### TASK INSTRUCTIONS
Which lines below contain "infinity"? Copy every one of them.

▬▬▬▬▬▬▬▬▬▬

(** * Random projections on Twenty Newsgroups: a model of the notebook

    A shallow embedding of the code cells of
    [Random Projections/Aplicación de Random Projections.ipynb]:

    - cell 7, the target dimensionality [m] computed from the number of
      documents [p] and the distortion [error];
    - cells 8 to 17, the projection matrix fitted once and applied to the
      training and the test matrices;
    - cell 19, [next_batch];
    - cells 20 and 21, the two training loops and their parameters.

    NumPy scalars are float64 values.  Finite ones are modelled by the real
    number they denote, every arithmetic operation being followed by a
    rounding function [rnd] that the development takes as a parameter;
    infinities and NaN, which [np.log] and the division can produce, are
    separate constructors.  Overflow of a finite operation is not modelled.

    The libraries the notebook calls (scikit-learn's vectorizer and random
    projection, NumPy's generator, the TensorFlow session) are parameters
    of the model: nothing is assumed of them but what a theorem states as a
    hypothesis.  A training step and an evaluation of the session may
    raise, and the loop then stops where it is, with the calls it has made
    and the lines it has printed.  Timing and the prints of cells 5 to 17
    are left out. *)

From Stdlib Require Import Reals Lra Lia ZArith QArith List Permutation Bool Arith String.
Import ListNotations.

Local Open Scope R_scope.

(** ** Python values and exceptions *)

Inductive npfloat : Type :=
| Fin (x : R)
| PInf
| NInf
| NaN.

Inductive pyerr : Type :=
| OverflowError
| ValueError
| IndexError
| ZeroDivisionError
| NameError
| TypeError
| AttributeError
| InvalidArgumentError.

Inductive result (A : Type) : Type :=
| Ok (a : A)
| Raise (e : pyerr).

Arguments Ok {A} a.
Arguments Raise {A} e.

Definition bind {A B : Type} (r : result A) (k : A -> result B) : result B :=
  match r with
  | Ok a => k a
  | Raise e => Raise e
  end.

Notation "x <- r ;; k" := (bind r (fun x => k))
  (at level 61, r at next level, right associativity).

(** ** Cell 7: the dimensionality [m] *)

Module Dimension.

Section Float64.

(** Rounding to the nearest float64 of a real result. *)
Variable rnd : R -> R.

(** [np.log(p)] for a Python integer [p]: [-inf] at [0] and NaN below
    (NumPy only warns), the rounded logarithm above. *)
Definition np_log (p : Z) : npfloat :=
  match p with
  | Z0 => NInf
  | Zneg _ => NaN
  | Zpos _ => Fin (rnd (ln (IZR p)))
  end.

(** [error**2] on a Python float. *)
Definition py_pow2 (x : R) : R := rnd (x * x).

(** [a / b] for a NumPy float64 [a] and a Python float [b]: NumPy division
    never raises, a zero divisor gives an infinity or NaN. *)
Definition np_truediv (a : npfloat) (b : R) : npfloat :=
  match a with
  | Fin x =>
      if Req_dec_T b 0 then
        if Rlt_dec 0 x then PInf
        else if Rlt_dec x 0 then NInf
        else NaN
      else Fin (rnd (x / b))
  | PInf => if Rlt_dec b 0 then NInf else PInf
  | NInf => if Rlt_dec b 0 then PInf else NInf
  | NaN => NaN
  end.

(** [int(x)]: truncation toward zero; an infinity raises [OverflowError],
    NaN raises [ValueError]. *)
Definition py_int (a : npfloat) : result Z :=
  match a with
  | Fin x => Ok (if Rle_dec 0 x then Zfloor x else Zceil x)
  | PInf | NInf => Raise OverflowError
  | NaN => Raise ValueError
  end.

(** [m=int(np.log(p)/(error**2))+1] *)
Definition compute_m (error : R) (p : Z) : result Z :=
  k <- py_int (np_truediv (np_log p) (py_pow2 error)) ;;
  Ok (k + 1)%Z.

(** The literal [error=0.1]. *)
Definition error_literal : R := rnd (1 / 10).

(** The cell as it stands in the notebook. *)
Definition cell7_m (p : Z) : result Z := compute_m error_literal p.

End Float64.

(** Arithmetic without rounding error. *)
Definition exact : R -> R := fun x => x.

▬▬▬▬▬▬▬▬▬▬

### EXPECTED ANSWER
    never raises, a zero divisor gives an infinity or NaN. *)
(** [int(x)]: truncation toward zero; an infinity raises [OverflowError],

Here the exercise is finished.